We’re also suffering from a cash shortage. Long lines form at the banks each time we hear that they’ve received cash. Sometimes fights break out. All this just to withdraw the small sum of 600 dinars (equivalent to 380 euros).’’

A crowd gathers in front of a bank in Oubari, which has suffered from a shortage in cash for months. (Video sent to our team by our Observer Abderrahmane Sidi)

"This long line in front of a petrol station in the south of Libya should be recorded as the longest line in history!” says our Observer Bachir Echeikh.

 

"The absence of economic activity pushes young people to collaborate with jihadist groups and smugglers”

Bachir Echeikh lives in Ghat and is the president of a local citizens group known as the Anger in Fezzan Movement League. He says that limited infrastructure and a lack of security are the biggest sources of frustration for residents.

 

The biggest problem is the almost total lack of law enforcement or security forces in a territory as vast as Fezzan. To go from one town to another, you have to travel hundreds of miles on roads that are full of cracks and holes. It is 370 kilometres between Ghat and Oubari, for example. There are no police checkpoints on the road and you may come across criminal gangs that will steal your car or money. They will attack you and you’ll find yourself in the middle of the desert with nothing.

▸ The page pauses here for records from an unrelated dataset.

Definition lastAttempt (t : convergence) : bool :=
  if (ceiling t <=? total t)%Z then true
  else if (spent t <? MaximumAttempts (settings t))%Z then false
  else if negb (converging t) && bool_decide (is_Some (NextRung (settings t) (rung t))) then false
  else if negb (converging t) &&
          (negb (decomposed t) && DecomposeWhenExhausted (settings t)) then false
  else extended t || negb (converging t).

Definition refund (t : convergence) : convergence :=
  if (MaximumAttempts (settings t) <=? refunded t)%Z then t
  else set_budget t (if (0 <? spent t)%Z then spent t - 1 else spent t)%Z
         (if (0 <? total t)%Z then total t - 1 else total t)%Z (extended t) (refunded t + 1).

Definition grant (t : convergence) : convergence :=
  set_seen (set_budget t 0 (total t) (extended t) (refunded t)) ∅ 0.

(** ** Failures *)

Record verdict := { Escalated : string; Decompose : bool; Why : string }.

Definition no_verdict : verdict := {| Escalated := ""; Decompose := false; Why := "" |}.

Definition counted (count : Z) (noun : string) : string :=
  if (count =? 1)%Z then "1 " +:+ noun else fmt_d count +:+ " " +:+ noun +:+ "s".

(** The key a failure is counted under. *)
Definition failure_key (failureFingerprint : string -> string) (gate failure asked : string)
    : string :=
  gate +:+ String fingerprintSeparator (failureFingerprint failure +:+
    String fingerprintSeparator (failureFingerprint asked)).

(** The threshold [record] applies to a gate. *)
Definition gate_threshold (t : convergence) (gate : string) : Z :=
  let threshold := StallBeforeEscalation (settings t) in
  if regressionProneGates gate && (2 <? threshold)%Z then 2%Z else threshold.

Definition record (failureFingerprint : string -> string) (health : string -> option string)
    (t : convergence) (gate failure asked : string) : convergence * verdict :=
  let print := failure_key failureFingerprint gate failure asked in
  let count := (default 0 (seen t !! print) + 1)%Z in
  let t := set_seen t (<[print := count]> (seen t)) count in
  if (repeats t <? gate_threshold t gate)%Z then (t, no_verdict)
  else if escalationWouldNotHelp gate then
    (t, {| Escalated := ""; Decompose := false;
           Why := "the " +:+ gate +:+ " gate is asking for text rather " +:+
                  "than for judgement, so a stronger model would not help; the run " +:+
                  "stays where it is" |})
  else
    match NextRung (settings t) (rung t) with
    | Some next =>
        match health next with
        | Some why =>
            (grant t,
             {| Escalated := ""; Decompose := false;
                Why := next +:+ " is unavailable (" +:+ why +:+ "), so moving up would " +:+
                       "end the run rather than strengthen it; staying on " +:+
                       rung t +:+ " with a fresh allowance" |})
        | None =>
            let from := rung t in
            (grant (set_rung t next (escalations t ++ [from +:+ arrow +:+ next])),
             {| Escalated := next; Decompose := false;
                Why := "the same check failed the same way " +:+
                       counted (StallBeforeEscalation (settings t)) "time" +:+
                       " in a row on " +:+ from +:+ ", so this is a ceiling rather than " +:+
                       "bad luck; moving to " +:+ next |})
        end
    | None =>
        if decomposed t || negb (DecomposeWhenExhausted (settings t)) then (t, no_verdict)
        else
          (grant (set_decomposed t),
           {| Escalated := ""; Decompose := true;
              Why := "the same check failed the same way on " +:+ rung t +:+
                     ", which is the top of the ladder, so the request is being split " +:+
                     "into smaller pieces rather than asked again" |})
    end.

Definition stepDown (t : convergence) : convergence * option string :=
  match last (escalations t) with
  | None => (t, None)
  | Some last_escalation =>
      let '(from, _, found) := CutString last_escalation arrow in
      if negb found || (from =? "") then (t, None)
      else (grant (set_rung t from (removelast (escalations t))),
            Some (rung t +:+ " did not answer"))
  end.

Definition summary (t : convergence) : string :=
  let spent := " after " +:+ counted (total t) "attempt" in
  if decomposed t then
    "escalated " +:+ Join (escalations t) ", " +:+ " and then decomposed" +:+ spent
  else if (0 <? Z.of_nat (length (escalations t)))%Z then
    "escalated " +:+ Join (escalations t) ", " +:+ spent
  else "converged on " +:+ rung t +:+ " without escalating" +:+ spent.

(** ** The loop that drives the tracker

    The state also counts the attempts begun, refunded or not. Everything the
    loop does between attempts is any sequence of the other steps. *)

Section Run.
Context (failureFingerprint : string -> string).

Inductive run_step : convergence * Z -> convergence * Z -> Prop :=
| step_attempt t t' n :
    moreAttempts t = (t', true) -> run_step (t, n) (beginAttempt t', (n + 1)%Z)
| step_record health t n gate failure asked :
    run_step (t, n) ((record failureFingerprint health t gate failure asked).1, n)
| step_refund t n : run_step (t, n) (refund t, n)
| step_down t n : run_step (t, n) ((stepDown t).1, n).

Volunteers attempt to repair cracks in the road between Oubari and Ghat. (Photo sent to us by our Observer Bachir Echeik.)

 

The economic situation here is catastrophic as well, which is why the black market and all kinds of smuggling thrive in our border region. Young people don’t have any choice but to join these criminal gangs, which sometimes have links to jihadist groups. They join these groups out of necessity, not because they believe in the ideology.

 

"The nearest emergency doctor is hundreds of kilometres away”

 

The breakdown of the power grid in our region has affected the already limited medical services. If someone experiences kidney failure and needs dialysis, it turns into a nightmare. Between 2012 and 2017, there wasn’t a single doctor in the Ghat Hospital, except for a few medical caravans that came to help the population for a month at a time.

 

‘Look at the Ghat Hospital, deserted at the start of the day. There’s no one here, no nurses or doctors, no staff. People in Ghat need to rise up!” cries the person in this video that our Observer Bachr Echeikh shared on his page.

 

 The only two hospitals worthy of their names are in Sebha and Traghen (located 140 kilometres to the south of Sebha) and even those institutions lack medical personnel. In the midst of the Covid-19 pandemic, there is only one emergency doctor in the entire Fezzan region. He works in Sebha, hundreds of kilometres from Ghat.

 

Since the start of the conflict between the government and foces led by Marshal Khalifa Haftar in April 2019, both warring parties in Libya have tried to cozy up to the tribes in Fezzan to earn their support and gain access to strategic petrol sites in the south of the country. But the loyalty of the tribal forces in Fezzan has gone back and forth between the two camps depending on the military situation. In June 2020, for example, several tribes announced they were pulling out of the armed forces loyal to Marshal Haftar.